MATERIAL FOR THIS TASK =
Definition kv_OPERATIONS : list OperationMetadata := [
  mkOp "OPEN" 1 0 0 1 0 0;
  mkOp "CLOSE" 1 1 0 0 0 0;
  mkOp "WATCH" 1 2 0 1 0 0;
  mkOp "UNWATCH" 1 3 0 0 0 0;
  mkOp "GET" 1 4 0 1 0 0;
  mkOp "STAGE_VALUE" 1 5 0 1 0 0;
  mkOp "PUT" 1 6 0 1 0 0;
  mkOp "DELETE" 1 7 0 1 0 0;
  mkOp "BATCH" 1 8 0 1 0 0;
  mkOp "STATE" 0 0 1 1 0 0;
  mkOp "STATE_ACK" 0 1 0 0 0 0
].
Definition kv_LIMITS : list LimitMetadata := [
  mkLimit "MAX_KEY_BYTES" 1 U32 true 1 256;
  mkLimit "MAX_VALUE_BYTES" 2 U64 true 0 4194304;
  mkLimit "MAX_INLINE_BYTES" 3 U32 true 0 32768;
  mkLimit "MAX_ENTRIES" 4 U32 true 1 16384;
  mkLimit "MAX_STORE_BYTES" 5 U64 true 1 268435456;
  mkLimit "MAX_NAMESPACES_PER_SESSION" 6 U32 true 1 16;
  mkLimit "MAX_STAGES_PER_SESSION" 7 U32 true 1 16;
  mkLimit "MAX_STAGED_BYTES_PER_SESSION" 8 U64 true 1 67108864;
  mkLimit "MAX_BATCH_ITEMS" 9 U32 true 1 256
].

Definition process_OPERATIONS : list OperationMetadata := [
  mkOp "WATCH" 1 0 0 1 0 0;
  mkOp "UNWATCH" 1 1 0 0 0 0;
  mkOp "SPAWN" 1 2 0 1 0 0;
  mkOp "ATTACH" 1 3 0 1 0 0;
  mkOp "CONTROL" 1 4 0 1 0 0;
  mkOp "WAIT" 1 5 0 1 0 0;
  mkOp "STATE" 0 0 1 1 0 0;
  mkOp "STATE_ACK" 0 1 0 0 0 0;
  mkOp "EXIT" 0 2 1 1 0 0
].
Definition process_LIMITS : list LimitMetadata := [
  mkLimit "MAX_ARGC" 1 U32 true 1 1024;
  mkLimit "MAX_ARG_BYTES" 2 U32 true 1 1048576;
  mkLimit "MAX_ENVC" 3 U32 true 1 256;
  mkLimit "MAX_ENV_BYTES" 4 U32 true 1 1048576;
  mkLimit "MAX_PROCESSES_PER_SESSION" 5 U32 true 1 16;
  mkLimit "MAX_PROCESSES" 6 U32 true 1 64;
  mkLimit "MAX_PENDING_SPAWNS" 7 U32 true 1 8;
  mkLimit "MAX_STREAM_BUFFER_BYTES" 8 U64 true 1 8388608;
  mkLimit "MAX_DETACHED_RETENTION_NS" 9 U64 true 1 300000000000;
  mkLimit "MAX_MUTATION_REPLAYS" 10 U32 true 1 65536;
  mkLimit "LAUNCHER_FLAGS" 11 U32 false 0 12;
  mkLimit "MAX_PROCESSES_PER_SESSION_EXTENDED" 12 U32 false 1 16384;
  mkLimit "MAX_PROCESSES_EXTENDED" 13 U32 false 1 65536;
  mkLimit "MAX_PENDING_SPAWNS_EXTENDED" 14 U32 false 1 4096;
  mkLimit "MAX_STREAM_BUFFER_BYTES_EXTENDED" 15 U64 false 1 1073741824;
  mkLimit "MAX_ENVC_EXTENDED" 16 U32 false 1 16384;
  mkLimit "MAX_PENDING_WAITS" 17 U32 false 1 65536;
  mkLimit "MAX_PENDING_OPERATIONS" 18 U32 false 1 16384;
  mkLimit "LAUNCHER_FLAGS_EXTENDED" 19 U32 false 0 65535
].

Definition net_OPERATIONS : list OperationMetadata := [
  mkOp "OPEN" 1 0 0 1 0 0;
  mkOp "CLOSE" 1 1 0 1 0 0;
  mkOp "DATAGRAM" 0 0 2 1 2 1;
  mkOp "DATAGRAM_STATS" 0 1 1 1 0 0
].
Definition net_LIMITS : list LimitMetadata := [
  mkLimit "MAX_HOST_BYTES" 1 U32 true 1 255;
  mkLimit "MAX_LOCAL_ADDRESS_BYTES" 2 U32 true 1 4096;
  mkLimit "MAX_PIPE_NAME_BYTES" 3 U32 true 1 4096;
  mkLimit "MAX_ALPN_PROTOCOLS" 4 U32 true 1 16;
  mkLimit "MAX_ALPN_BYTES" 5 U32 true 1 255;
  mkLimit "MAX_EARLY_DATA_BYTES" 6 U32 true 0 16384;
  mkLimit "MAX_FLOWS_PER_SESSION" 7 U32 true 1 256;
  mkLimit "MAX_PENDING_OPENS" 8 U32 true 1 32;
  mkLimit "MAX_BUFFERED_PER_FLOW" 9 U64 true 1 8388608;
  mkLimit "MAX_DATAGRAM_PAYLOAD" 10 U32 true 1 65507;
  mkLimit "MAX_DATAGRAM_QUEUE" 11 U32 true 1 256;
  mkLimit "CONNECT_TIMEOUT_NS" 12 U64 true 1 10000000000;
  mkLimit "MAX_MUTATION_REPLAYS" 13 U32 true 1 65536
].

Definition channel_OPERATIONS : list OperationMetadata := [
  mkOp "WATCH" 1 0 0 1 0 0;
  mkOp "UNWATCH" 1 1 0 0 0 0;
  mkOp "LISTEN" 1 2 0 1 0 0;
  mkOp "CLOSE_LISTENER" 1 3 0 0 0 0;
  mkOp "CONNECT" 1 4 0 1 0 0;
  mkOp "STATE" 0 0 1 1 0 0;
  mkOp "STATE_ACK" 0 1 0 0 0 0;
  mkOp "ACCEPT" 0 2 1 1 0 0
].
Definition channel_LIMITS : list LimitMetadata := [
  mkLimit "MAX_NAME_BYTES" 1 U32 true 1 255;
  mkLimit "MAX_METADATA_BYTES" 2 U32 true 0 65536;
  mkLimit "MAX_LISTENERS_PER_SESSION" 3 U32 true 1 32;
  mkLimit "MAX_CHANNELS_PER_SESSION" 4 U32 true 1 128;
  mkLimit "MAX_PENDING_CONNECTS" 5 U32 true 1 32;
  mkLimit "MAX_MESSAGE_BYTES" 6 U64 true 1 16777216;
  mkLimit "MAX_OPEN_MESSAGES" 7 U32 true 1 16;
  mkLimit "CONNECT_TIMEOUT_NS" 8 U64 true 1 30000000000;
  mkLimit "MAX_MUTATION_REPLAYS" 9 U32 true 1 65536
].

Definition extension_OPERATIONS : list OperationMetadata := [
  mkOp "WATCH" 1 0 0 1 0 0;
  mkOp "UNWATCH" 1 1 0 0 0 0;
  mkOp "OBJECT_BEGIN" 1 2 0 1 0 0;
  mkOp "OBJECT_COMMIT" 1 3 0 1 0 0;
  mkOp "DEPLOY" 1 4 0 1 0 0;
  mkOp "CONTROL" 1 5 0 1 0 0;
  mkOp "FOLLOW" 1 6 0 1 0 0;
  mkOp "DISCOVER_COMMANDS" 1 7 0 1 0 0;
  mkOp "REGISTER_COMMAND" 1 8 0 1 0 0;
  mkOp "STATE" 0 0 1 1 0 0;
  mkOp "STATE_ACK" 0 1 0 0 0 0;
  mkOp "ATTEMPT_CONTEXT" 0 2 1 1 0 0;
  mkOp "ATTEMPT_OUTPUT" 0 3 0 1 0 0
].
Definition extension_LIMITS : list LimitMetadata := [
  mkLimit "MAX_NAME_BYTES" 1 U32 true 1 255;
  mkLimit "MAX_ARGS" 2 U32 true 1 1024;
  mkLimit "MAX_ARGUMENT_BYTES" 3 U64 true 1 1048576;
  mkLimit "MAX_OBJECT_BYTES" 4 U64 true 1 67108864;
  mkLimit "MAX_OUTPUT_RECORD_BYTES" 5 U32 true 1 1048576;
  mkLimit "MAX_COMMAND_DESCRIPTOR_BYTES" 6 U32 true 1 65536;
  mkLimit "MAX_COMMAND_RECORDS" 7 U32 true 1 32;
  mkLimit "MAX_DEFINITIONS" 8 U32 true 1 1024;
  mkLimit "MAX_OBJECT_STAGES_PER_SESSION" 9 U32 true 1 8;
  mkLimit "MAX_FOLLOWS_PER_SESSION" 10 U32 true 1 128;
  mkLimit "MAX_RUNNING_ATTEMPTS" 11 U32 true 1 32;
  mkLimit "MAX_MEMORY_BYTES" 12 U64 true 1 134217728;
  mkLimit "MAX_JOB_BYTES" 13 U64 true 1 67108864;
  mkLimit "MAX_MUTATION_REPLAYS" 14 U32 true 1 65536
].

Definition events_OPERATIONS : list OperationMetadata := [
  mkOp "GET_CONFIG" 1 0 0 1 0 0;
  mkOp "SET_CONFIG" 1 1 0 1 0 0;
  mkOp "DUMP" 1 2 0 1 0 0;
  mkOp "START_STREAM" 1 3 0 1 0 0;
  mkOp "STOP_STREAM" 1 4 0 1 0 0;
  mkOp "START_RECORDING" 1 5 0 1 0 0;
  mkOp "STOP_RECORDING" 1 6 0 1 0 0;
  mkOp "LIST_RECORDINGS" 1 7 0 1 0 0;
  mkOp "RECORD" 0 0 1 1 2 0;
  mkOp "GAP" 0 1 1 1 0 0;
  mkOp "STREAM_STOPPED" 0 2 1 1 0 0
].
Definition events_LIMITS : list LimitMetadata := [
  mkLimit "MIN_RING_BYTES" 1 U64 true 4096 67104768;
  mkLimit "MAX_RING_BYTES" 2 U64 true 4096 67104768;
  mkLimit "MAX_STREAMS_PER_SESSION" 3 U32 true 1 16;
  mkLimit "MAX_RECORDINGS" 4 U32 true 1 64;
  mkLimit "MAX_RECORDING_PATH_BYTES" 5 U32 true 1 4096;
  mkLimit "MAX_LIVE_BATCH_BYTES" 6 U32 true 1 65536;
  mkLimit "MAX_PENDING_DUMPS" 7 U32 true 1 4;
  mkLimit "MAX_MUTATION_REPLAYS" 8 U32 true 1 65536
].

Definition env_OPERATIONS : list OperationMetadata := [
  mkOp "GET" 1 0 0 1 0 0
].
Definition env_LIMITS : list LimitMetadata := [
  mkLimit "MAX_KEY_BYTES" 1 U32 true 1 4096;
  mkLimit "MAX_VALUE_BYTES" 2 U32 true 0 1048576;
  mkLimit "MAX_ENTRIES" 3 U32 true 1 8192;
  mkLimit "MAX_TOTAL_DATA_BYTES" 4 U64 true 1 4194304;
  mkLimit "MAX_INLINE_BYTES" 5 U32 true 1 32768;
  mkLimit "MAX_BATCH_BYTES" 6 U32 true 1 1052686
].

Definition FAMILIES : list FamilyMetadata := [
  mkFamily "yas.core" 0 1 [] core_OPERATIONS core_LIMITS;
  mkFamily "yas.transfer" 1 1 [] transfer_OPERATIONS transfer_LIMITS;
  mkFamily "yas.relay" 2 1 [1] relay_OPERATIONS relay_LIMITS;
  mkFamily "yas.terminal" 16 1 [1] terminal_OPERATIONS terminal_LIMITS;
  mkFamily "yas.client" 17 1 [] client_OPERATIONS client_LIMITS;
  mkFamily "yas.surface" 32 1 [1] surface_OPERATIONS surface_LIMITS;
  mkFamily "yas.selection" 33 1 [1] selection_OPERATIONS selection_LIMITS;
  mkFamily "yas.desktop" 34 1 [1] desktop_OPERATIONS desktop_LIMITS;
  mkFamily "yas.media" 35 1 [1] media_OPERATIONS media_LIMITS;
  mkFamily "yas.font" 36 1 [1] font_OPERATIONS font_LIMITS;
  mkFamily "yas.fs" 48 1 [1] fs_OPERATIONS fs_LIMITS;
  mkFamily "yas.git" 49 1 [1] git_OPERATIONS git_LIMITS;
  mkFamily "yas.lsp" 50 1 [1] lsp_OPERATIONS lsp_LIMITS;
  mkFamily "yas.kv" 51 1 [1] kv_OPERATIONS kv_LIMITS;
  mkFamily "yas.process" 64 1 [1] process_OPERATIONS process_LIMITS;
  mkFamily "yas.net" 65 1 [1] net_OPERATIONS net_LIMITS;
  mkFamily "yas.channel" 66 1 [1] channel_OPERATIONS channel_LIMITS;
  mkFamily "yas.extension" 67 1 [1; 66] extension_OPERATIONS extension_LIMITS;
  mkFamily "yas.events" 68 1 [1] events_OPERATIONS events_LIMITS;
  mkFamily "yas.env" 69 1 [1] env_OPERATIONS env_LIMITS
].

(** [family_metadata]: the metadata of one exact family version. *)
Definition family_metadata (family_id version : Z) : option FamilyMetadata :=
  find_first (fun f => (fam_id f =? family_id) && (fam_version f =? version)) FAMILIES.

(** [operation]: one canonical Request or Event operation of a family. *)
Definition operation (family_id class kind : Z) : option OperationMetadata :=
  f ← find_first (fun f => fam_id f =? family_id) FAMILIES;
  find_first (fun op => (op_class op =? class) && (op_kind op =? kind)) (fam_operations f).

WORK INSTRUCTIONS = Above are some records; copy each line there that contains "false".

FINISHED TASK =
  mkLimit "LAUNCHER_FLAGS" 11 U32 false 0 12;
  mkLimit "MAX_PROCESSES_PER_SESSION_EXTENDED" 12 U32 false 1 16384;
  mkLimit "MAX_PROCESSES_EXTENDED" 13 U32 false 1 65536;
  mkLimit "MAX_PENDING_SPAWNS_EXTENDED" 14 U32 false 1 4096;
  mkLimit "MAX_STREAM_BUFFER_BYTES_EXTENDED" 15 U64 false 1 1073741824;
  mkLimit "MAX_ENVC_EXTENDED" 16 U32 false 1 16384;
  mkLimit "MAX_PENDING_WAITS" 17 U32 false 1 65536;
  mkLimit "MAX_PENDING_OPERATIONS" 18 U32 false 1 16384;
  mkLimit "LAUNCHER_FLAGS_EXTENDED" 19 U32 false 0 65535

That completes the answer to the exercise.